Kuhlman was hired to design Grove's book covers and did so until the late 1960s. In Kuhlman's covers for Grove, he gradually began to apply abstract art in a more graphic way, not only to imagery, but also to type. Rosset described Kuhlman's designs as an attempt to "go between being a purely creative act and a commercial one." His work was occasionally representational, but often conceptual, with a distinctive style that was more edgy than most of other mid-century modern designs of the time, and appealed to the counterculture of the 1950s and 60s. Rosset saw in Kuhlman's designs the perfect counterpoint to the avant-garde texts he was publishing. While at Grove, Kuhlman created over 700 covers, at a rate of over 50 per year, cementing him as a pioneering designer of modern book jackets. Kuhlman also designed the original format, now known as "trade paperback", that allowed for affordable printing of new literature, for Evergreen Review, Grove's cultural magazine.
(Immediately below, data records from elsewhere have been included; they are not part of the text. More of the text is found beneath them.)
(** The fields by their [json] tags, in declaration order. *)
Definition fields : list (field t) :=
  [ fieldOf "name" Name set_Name
  ; fieldOf "uri" URI set_URI
  ; fieldOf "cat" Cat set_Cat
  ; fieldOf "pp" PP set_PP
  ; fieldOf "script" Script set_Script
  ; fieldOf "enable" Enable set_Enable
  ; fieldOf "priority" Priority set_Priority
  ].

#[global] Instance t_Unmarshal : Unmarshal t := decodeStruct fields.
End RSSFeed.

(** [Sorter]: a sorting rule of the configuration. *)
Module Sorter.
Record t : Type := mk {
  Name : string;
  Order : Z;
  SortString : string;
  SortCats : list string;
  SortType : list Z;
  IsActive : Z
}.

#[global] Instance t_Zero : Zero t :=
  mk zero zero zero zero zero zero.

Definition set_Name (v : string) (s : t) : t :=
  mk v s.(Order) s.(SortString) s.(SortCats) s.(SortType) s.(IsActive).
Definition set_Order (v : Z) (s : t) : t :=
  mk s.(Name) v s.(SortString) s.(SortCats) s.(SortType) s.(IsActive).
Definition set_SortString (v : string) (s : t) : t :=
  mk s.(Name) s.(Order) v s.(SortCats) s.(SortType) s.(IsActive).
Definition set_SortCats (v : list string) (s : t) : t :=
  mk s.(Name) s.(Order) s.(SortString) v s.(SortType) s.(IsActive).
Definition set_SortType (v : list Z) (s : t) : t :=
  mk s.(Name) s.(Order) s.(SortString) s.(SortCats) v s.(IsActive).
Definition set_IsActive (v : Z) (s : t) : t :=
  mk s.(Name) s.(Order) s.(SortString) s.(SortCats) s.(SortType) v.

(** The fields by their [json] tags, in declaration order. *)
Definition fields : list (field t) :=
  [ fieldOf "name" Name set_Name
  ; fieldOf "order" Order set_Order
  ; fieldOf "sort_string" SortString set_SortString
  ; fieldOf "sort_cats" SortCats set_SortCats
  ; fieldOf "sort_type" SortType set_SortType
  ; fieldOf "is_active" IsActive set_IsActive
  ].

#[global] Instance t_Unmarshal : Unmarshal t := decodeStruct fields.
End Sorter.

(** The anonymous [struct { Error string `json:"error"` }] of [doRequest]. *)
Module ErrorResp.
Record t : Type := mk {
  Error : string
}.

#[global] Instance t_Zero : Zero t :=
  mk zero.

Definition set_Error (v : string) (s : t) : t :=
  mk v.

(** The fields by their [json] tags, in declaration order. *)
Definition fields : list (field t) :=
  [ fieldOf "error" Error set_Error
  ].

#[global] Instance t_Unmarshal : Unmarshal t := decodeStruct fields.
End ErrorResp.

(** [ServerInput]: the input of [SetServer]. *)
Module ServerInput.
Record t : Type := mk {
  Name : string;
  Host : string;
  Port : Z;
  Username : string;
  Password : string;
  Connections : Z;
  SSL : bool;
  SSLVerify : Z;
  SSLCiphers : string;
  Enable : bool;
  Optional : bool;
  Retention : Z;
  Timeout : Z;
  Priority : Z;
  Required : bool;
  Notes : string
}.
End ServerInput.

(** [CategoryInput]: the input of [SetCategory]. *)
Module CategoryInput.
Record t : Type := mk {
  Name : string;
  Dir : string;
  Script : string;
  Priority : Z;
  PP : string;
  Order : Z
}.
End CategoryInput.

(** [FoldersInput]: the input of [SetFolders]. *)
Module FoldersInput.
Record t : Type := mk {
  DownloadDir : string;
  DownloadFree : string;
  CompleteDir : string;
  CompleteFree : string;
  AutoResume : bool;
  Permissions : string;
  WatchedDir : string;
  WatchedDirScanSpeed : Z;
  ScriptsDir : string;
  EmailTemplatesDir : string;
  PasswordFile : string;
  NzbBackupDir : string;
  AdminDir : string;
  BackupDir : string;
  LogDir : string
}.
End FoldersInput.

(** [Folders]: the folder settings [GetFolders] returns. *)
Module Folders.
Record t : Type := mk {
  DownloadDir : string;
  DownloadFree : string;
  CompleteDir : string;
  CompleteFree : string;
  AutoResume : Z;
  Permissions : string;
  WatchedDir : string;
  WatchedDirScanSpeed : Z;
  ScriptsDir : string;
  EmailTemplatesDir : string;
  PasswordFile : string;
  NzbBackupDir : string;
  AdminDir : string;
  BackupDir : string;
  LogDir : string
}.

#[global] Instance t_Zero : Zero t :=
  mk zero zero zero zero zero zero zero zero zero zero zero zero zero zero
    zero.

Definition set_DownloadDir (v : string) (s : t) : t :=
  mk v s.(DownloadFree) s.(CompleteDir) s.(CompleteFree) s.(AutoResume)
    s.(Permissions) s.(WatchedDir) s.(WatchedDirScanSpeed) s.(ScriptsDir)
    s.(EmailTemplatesDir) s.(PasswordFile) s.(NzbBackupDir) s.(AdminDir)
    s.(BackupDir) s.(LogDir).
Definition set_DownloadFree (v : string) (s : t) : t :=
  mk s.(DownloadDir) v s.(CompleteDir) s.(CompleteFree) s.(AutoResume)
    s.(Permissions) s.(WatchedDir) s.(WatchedDirScanSpeed) s.(ScriptsDir)
    s.(EmailTemplatesDir) s.(PasswordFile) s.(NzbBackupDir) s.(AdminDir)
    s.(BackupDir) s.(LogDir).
Definition set_CompleteDir (v : string) (s : t) : t :=
  mk s.(DownloadDir) s.(DownloadFree) v s.(CompleteFree) s.(AutoResume)
    s.(Permissions) s.(WatchedDir) s.(WatchedDirScanSpeed) s.(ScriptsDir)
    s.(EmailTemplatesDir) s.(PasswordFile) s.(NzbBackupDir) s.(AdminDir)
    s.(BackupDir) s.(LogDir).
Definition set_CompleteFree (v : string) (s : t) : t :=
  mk s.(DownloadDir) s.(DownloadFree) s.(CompleteDir) v s.(AutoResume)
    s.(Permissions) s.(WatchedDir) s.(WatchedDirScanSpeed) s.(ScriptsDir)
    s.(EmailTemplatesDir) s.(PasswordFile) s.(NzbBackupDir) s.(AdminDir)
    s.(BackupDir) s.(LogDir).
Definition set_AutoResume (v : Z) (s : t) : t :=
  mk s.(DownloadDir) s.(DownloadFree) s.(CompleteDir) s.(CompleteFree) v
    s.(Permissions) s.(WatchedDir) s.(WatchedDirScanSpeed) s.(ScriptsDir)
    s.(EmailTemplatesDir) s.(PasswordFile) s.(NzbBackupDir) s.(AdminDir)
    s.(BackupDir) s.(LogDir).
Definition set_Permissions (v : string) (s : t) : t :=
  mk s.(DownloadDir) s.(DownloadFree) s.(CompleteDir) s.(CompleteFree)
    s.(AutoResume) v s.(WatchedDir) s.(WatchedDirScanSpeed) s.(ScriptsDir)
    s.(EmailTemplatesDir) s.(PasswordFile) s.(NzbBackupDir) s.(AdminDir)
    s.(BackupDir) s.(LogDir).
Definition set_WatchedDir (v : string) (s : t) : t :=
  mk s.(DownloadDir) s.(DownloadFree) s.(CompleteDir) s.(CompleteFree)
    s.(AutoResume) s.(Permissions) v s.(WatchedDirScanSpeed) s.(ScriptsDir)
    s.(EmailTemplatesDir) s.(PasswordFile) s.(NzbBackupDir) s.(AdminDir)
    s.(BackupDir) s.(LogDir).
Definition set_WatchedDirScanSpeed (v : Z) (s : t) : t :=
  mk s.(DownloadDir) s.(DownloadFree) s.(CompleteDir) s.(CompleteFree)
    s.(AutoResume) s.(Permissions) s.(WatchedDir) v s.(ScriptsDir)
    s.(EmailTemplatesDir) s.(PasswordFile) s.(NzbBackupDir) s.(AdminDir)
    s.(BackupDir) s.(LogDir).
Definition set_ScriptsDir (v : string) (s : t) : t :=
  mk s.(DownloadDir) s.(DownloadFree) s.(CompleteDir) s.(CompleteFree)
    s.(AutoResume) s.(Permissions) s.(WatchedDir) s.(WatchedDirScanSpeed) v
    s.(EmailTemplatesDir) s.(PasswordFile) s.(NzbBackupDir) s.(AdminDir)
    s.(BackupDir) s.(LogDir).
Definition set_EmailTemplatesDir (v : string) (s : t) : t :=
  mk s.(DownloadDir) s.(DownloadFree) s.(CompleteDir) s.(CompleteFree)
    s.(AutoResume) s.(Permissions) s.(WatchedDir) s.(WatchedDirScanSpeed)
    s.(ScriptsDir) v s.(PasswordFile) s.(NzbBackupDir) s.(AdminDir)
    s.(BackupDir) s.(LogDir).
Definition set_PasswordFile (v : string) (s : t) : t :=
  mk s.(DownloadDir) s.(DownloadFree) s.(CompleteDir) s.(CompleteFree)
    s.(AutoResume) s.(Permissions) s.(WatchedDir) s.(WatchedDirScanSpeed)
    s.(ScriptsDir) s.(EmailTemplatesDir) v s.(NzbBackupDir) s.(AdminDir)
    s.(BackupDir) s.(LogDir).
Definition set_NzbBackupDir (v : string) (s : t) : t :=
  mk s.(DownloadDir) s.(DownloadFree) s.(CompleteDir) s.(CompleteFree)
    s.(AutoResume) s.(Permissions) s.(WatchedDir) s.(WatchedDirScanSpeed)
    s.(ScriptsDir) s.(EmailTemplatesDir) s.(PasswordFile) v s.(AdminDir)
    s.(BackupDir) s.(LogDir).
Definition set_AdminDir (v : string) (s : t) : t :=
  mk s.(DownloadDir) s.(DownloadFree) s.(CompleteDir) s.(CompleteFree)
    s.(AutoResume) s.(Permissions) s.(WatchedDir) s.(WatchedDirScanSpeed)
    s.(ScriptsDir) s.(EmailTemplatesDir) s.(PasswordFile) s.(NzbBackupDir) v
    s.(BackupDir) s.(LogDir).
Definition set_BackupDir (v : string) (s : t) : t :=
  mk s.(DownloadDir) s.(DownloadFree) s.(CompleteDir) s.(CompleteFree)
    s.(AutoResume) s.(Permissions) s.(WatchedDir) s.(WatchedDirScanSpeed)
    s.(ScriptsDir) s.(EmailTemplatesDir) s.(PasswordFile) s.(NzbBackupDir)
    s.(AdminDir) v s.(LogDir).
Definition set_LogDir (v : string) (s : t) : t :=
  mk s.(DownloadDir) s.(DownloadFree) s.(CompleteDir) s.(CompleteFree)
    s.(AutoResume) s.(Permissions) s.(WatchedDir) s.(WatchedDirScanSpeed)
    s.(ScriptsDir) s.(EmailTemplatesDir) s.(PasswordFile) s.(NzbBackupDir)
    s.(AdminDir) s.(BackupDir) v.
End Folders.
== Career in advertising ==
Additionally, Kuhlman worked in the advertising business alongside art director Herb Lubalin at the Sudler & Hennessy agency, and in 1954 he briefly became an art director and designer for Columbia Records, taking over from Neil Fujita. Public relations firm Ruder & Finn then hired him to create an in-house art department. He left Ruder & Finn for Benton & Bowles where he designed the award-winning Mathematics Serving Man campaign for IBM, which appeared in Time, Newsweek, and U.S. News & World Report in May 1960. He joined Electra Films in 1962, creating motion graphics and title sequences. In 1967, he created animated shorts to promote IBM's computer sales at the recommendation of Henry Wolf.

== Legacy and death ==
After retiring as a designer in the 1980s, he continued to make his own photographic experiments. In 1995 he was inducted into the Art Directors Club Hall of Fame. Kuhlman died in February 2007 aged 83 in Mesa, Arizona.